The Fulbright Award was to help Hochschartner spend a year in Paraguay, studying the country’s 2004 “Zero Deforestation Law.”

“(To) look at how that was passed and the conditions needed for successful environmental legislation to be passed, with the idea of it being a model for elsewhere,” she said. “And why this law only applies to half of the country. Half of Paraguay is a rain forest, and the other half is a tropical dry forest. They’re both really important ecosystems, but only the rain forest is protected.”

Due to COVID-19 restrictions, traveling to Paraguay was not an option in the fall, and Fulbright Awards were postponed through November. Then she had to make a choice — to accept or decline the Fulbright and travel to Paraguay. By this time, she’d spent many months training in Montana, so she declined the Fulbright and decided to pursue biathlon instead.

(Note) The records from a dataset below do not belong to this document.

(** ** Claims *)

(** C11 (pointer safety under every interleaving).  In every state that callers
    and manager can reach together, the queue is a well-formed doubly linked
    list whose nodes behind the first are sorted by deadline, and whatever the
    manager receives next (a node to insert, a node to delete, present in the
    list or not, or a tick) is handled without a nil dereference and in
    finitely many steps. *)
Theorem callback_queue_safe (added delivered : list Z) (st : CbState) :
  cb_reach added delivered st →
  (∃ ps, rep (heap st) (queue st) ps ∧ tail_sorted (heap st) ps) ∧
  (∀ i, is_ok (recv_QueueAdd i st)) ∧ (∀ i, is_ok (recv_QueueDel i st)) ∧
  (∀ now, is_ok (recv_Tick now st)).
Proof.
  intros [ps Hinv]%cb_reach_inv. split_and!.
  - exists ps. split; apply Hinv.
  - intros i. destruct (recv_QueueAdd_inv i st ps Hinv) as (st' & _ & E & _). by exists st'.
  - intros i. destruct (recv_QueueDel_inv i st ps Hinv) as (st' & _ & E & _). by exists st'.
  - intros now. destruct (recv_Tick_inv now st ps Hinv) as (k & e & st' & f & E & _).
    by exists (st', f).
Qed.

(** The delivery invariant, and that expiring nodes preserves it. *)
Definition delivery (added delivered : list Z) (m : gmap Z (C * ptr)) : Prop :=
  NoDup delivered ∧
  (∀ id, id ∈ added ↔ id ∈ delivered ∨ is_Some (m !! id)) ∧
  (∀ id, id ∈ delivered → m !! id = None).

Lemma delivery_fire added delivered h l m m' f :
  (m', f) = fire h l m → delivery added delivered m →
  delivery added (f.*1 ++ delivered) m'.
Proof.
  intros Ef (Hd & Hiff & Hnone). destruct (fire_spec h l m) as (Hsub & Hndf & Hf).
  rewrite <- Ef in Hsub, Hndf, Hf. simpl in *. split_and!.
  - apply NoDup_app. split_and!; [done| |done]. intros x [[y Hy] _]%Hf Hx%Hnone. congruence.
  - intros x. rewrite Hiff, elem_of_app, Hf. destruct (m' !! x) as [y|] eqn:Ey.
    + assert (m !! x = Some y) by (by eapply lookup_weaken). naive_solver.
    + destruct (m !! x); naive_solver.
  - intros x [Hx|Hx]%elem_of_app; [by apply Hf in Hx as [_ ?]|].
    apply Hnone in Hx. by eapply lookup_weaken_None.
Qed.

(** C10 (exactly once).  When the registered identifiers are distinct, every
    registered callback is at any moment either still pending in the map or has
    been delivered (to [GetCallBack], or as a timeout), never both and never
    twice, whatever the interleaving. *)
Theorem callback_exactly_once (added delivered : list Z) (st : CbState) :
  cb_reach added delivered st → NoDup added →
  NoDup delivered ∧
  (∀ id, id ∈ added ↔ id ∈ delivered ∨ is_Some (gCbMap st !! id)) ∧
  (∀ id, id ∈ delivered → gCbMap st !! id = None).
Proof.
  induction 1 as [|a d st now id cbs w tcb Hr IH|a d st id cbs st' Hr IH E
                  |a d st id st' Hr IH E|a d st i st' Hr IH E|a d st i st' Hr IH E
                  |a d st now st' fired Hr IH E]; intros Hnd.
  - split; [constructor|]. split; [|set_solver]. intros id. cbn. rewrite lookup_empty.
    split; [set_solver|]. intros [?|[? ?]]; [set_solver|done].
  - apply NoDup_cons in Hnd as [Hid Hnd]. destruct (IH Hnd) as (Hd & Hiff & Hnone).
    split; [done|]. cbn. split.
    + intros x. rewrite elem_of_cons, Hiff, lookup_insert. case_decide; naive_solver.
    + intros x Hx. rewrite lookup_insert_ne; [by apply Hnone|]. intros <-.
      apply Hid. rewrite Hiff. by left.
  - destruct (IH Hnd) as (Hd & Hiff & Hnone). unfold GetCallBack_map in E.
    destruct (gCbMap st !! id) as [[c p]|] eqn:Em; simplify_eq/=. split_and!.
    + apply NoDup_cons. split; [|done]. intros Hin%Hnone. congruence.
    + intros x. rewrite Hiff, elem_of_cons, lookup_delete. case_decide; naive_solver.
    + intros x. rewrite elem_of_cons, lookup_delete. case_decide; naive_solver.
  - destruct (IH Hnd) as (Hd & Hiff & Hnone). unfold GetCallBack_map in E.
    destruct (gCbMap st !! id) as [[c p]|] eqn:Em; simplify_eq/=.
    rewrite delete_id by done. done.
  - apply cb_reach_inv in Hr as [ps Hinv].
    destruct (recv_QueueAdd_inv i st ps Hinv) as (st'' & ps' & E' & _ & Hm & _).
    rewrite E in E'. injection E' as <-. rewrite Hm. by apply IH.
  - apply cb_reach_inv in Hr as [ps Hinv].
    destruct (recv_QueueDel_inv i st ps Hinv) as (st'' & ps' & E' & _ & Hm & _).
    rewrite E in E'. injection E' as <-. rewrite Hm. by apply IH.
  - destruct (IH Hnd) as (Hd & Hiff & Hnone). apply cb_reach_inv in Hr as [ps Hinv].
    destruct (recv_Tick_inv now st ps Hinv) as (k & e & st'' & f & E' & _ & _ & _ & _ & _ & Ef & _).
    rewrite E in E'. injection E' as <- <-.
    by apply (delivery_fire _ _ _ _ _ _ _ Ef).
Qed.

(** (timeouts).  A tick reports a timeout only for a registered node whose
    deadline has passed; and after it every node of the queue but the first has
    a deadline in the future, so behind the first node no expired callback is
    left waiting. *)
Theorem tick_timeouts (added delivered : list Z) (st st' : CbState) (now : Z)
    (fired : list (Z * option T)) :
  cb_reach added delivered st → recv_Tick now st = Ok (st', fired) →
  (∀ id tcb, (id, tcb) ∈ fired →
     ∃ p n, heap st !! p = Some n ∧ cbid n = id ∧ timeOutCb n = tcb ∧ endTime n ≤ now) ∧
  ∃ ps, rep (heap st') (queue st') ps ∧ ∀ p, p ∈ tail ps → now < etime (heap st') p.
Proof.
  intros [ps Hinv]%cb_reach_inv E.
  destruct (recv_Tick_inv now st ps Hinv)
    as (keep & exp & st'' & f & E' & Hinv' & -> & He & Hk & Hd & Ef & _).
  rewrite E in E'. injection E' as <- <-. split.
  - intros id tcb Hin.
    assert ((id, tcb) ∈ (fire (heap st) (reverse exp) (gCbMap st)).2) as Hin' by (by rewrite <- Ef).
    apply fire_source in Hin' as (p & n & Hp & Hn & Hc & Ht). exists p, n. split_and!; try done.
    rewrite elem_of_reverse in Hp. rewrite Forall_forall in He. specialize (He p Hp).
    unfold etime in He. by rewrite Hn in He.
  - exists keep. split; [apply Hinv'|]. apply tail_sorted_last; [apply Hinv'|].
    intros p Hp. rewrite (same_data_etime (heap st)) by done. by apply Hk.
Qed.

(** C37 (the list refines a sequence).  The pointer operations implement their
    meaning on the sequence of nodes: [queueAdd] inserts a fresh node behind the
    first one, before the first node whose deadline is not later; [queueDel]
    removes the node and detaches it; a tick removes exactly the longest end
    segment of expired nodes. *)
Theorem queue_refines_list (h : gmap ptr Node) (q : PriorityQueue) (ps : list ptr) :
  rep h q ps →
  (∀ node, node ∉ ps → detached h node →
     ∃ h' q', queueAdd node h q = Ok (h', q') ∧ rep h' q' (spec_add h node ps) ∧
       qsize q' = i32 (qsize q + 1)) ∧
  (∀ node, node ∈ ps →
     ∃ h' q', queueDel node h q = Ok (h', q') ∧ rep h' q' (filter (λ p, p ≠ node) ps) ∧
       detached h' node ∧ qsize q' = i32 (qsize q - 1)) ∧
  (∀ now m,
     ∃ keep exp h' q' m' fired,
       priorityQueueTick now h q m = Ok (h', q', m', fired) ∧ rep h' q' keep ∧
       ps = keep ++ exp ∧ Forall (λ p, etime h p ≤ now) exp ∧
       (∀ p, last keep = Some p → now < etime h p) ∧ qsize q' = i32 (qsize q - go_len exp)).
Proof.
  intros Hrep. split_and!.
  - intros node Hni Hdet.
    destruct (queueAdd_spec h q ps node) as (h' & q' & E & Hrep' & Hsz & _); [done..|].
    by exists h', q'.
  - intros node (l1 & l2 & ->)%list_elem_of_split.
    destruct (queueDel_spec h q l1 node l2 Hrep) as (h' & q' & E & Hrep' & Hsz & _ & Hdet & _).
    exists h', q'. split_and!; try done.
    pose proof (rep_nodup _ _ _ Hrep) as (_ & Hdis & [Hn2 _]%NoDup_cons)%NoDup_app.
    rewrite filter_app, filter_cons_False by (intros H; by apply H).
    rewrite !(filter_keeps_all (λ p, p ≠ node)); [done|..]; set_solver.
  - intros now m.
    destruct (priorityQueueTick_loop_spec now ps (S (size h)) h q m [])
      as (keep & exp & h' & q' & Eq & He & Hk & E & Hrep' & Hs & _);
      [done|pose proof (rep_length_size _ _ _ Hrep); lia|].
    exists keep, exp, h', q'. eexists _, _. by split_and!.
Qed.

“As painful as it was, I definitely was really excited to go and grow as a person, meet new people, experience a different culture, practice Spanish, learn more about environmental policy, learn from all the great work people are doing there,” Hochschartner said. “But with coronavirus, it just wasn’t the right time for me. I want to be with friends and family, and with biathlon going really well, that’s an opportunity that is hard to pass up because it’s the only time in my life I can do it. I’m not going to be coming back to biathlon at age 40.”

Is a World Cup tour in Hochschartner’s future? The Olympics? It’s too early to say. Eventually she’ll get back to a career in environmental activism, but for now, you can find her on a ski trail with a rifle strapped to her back.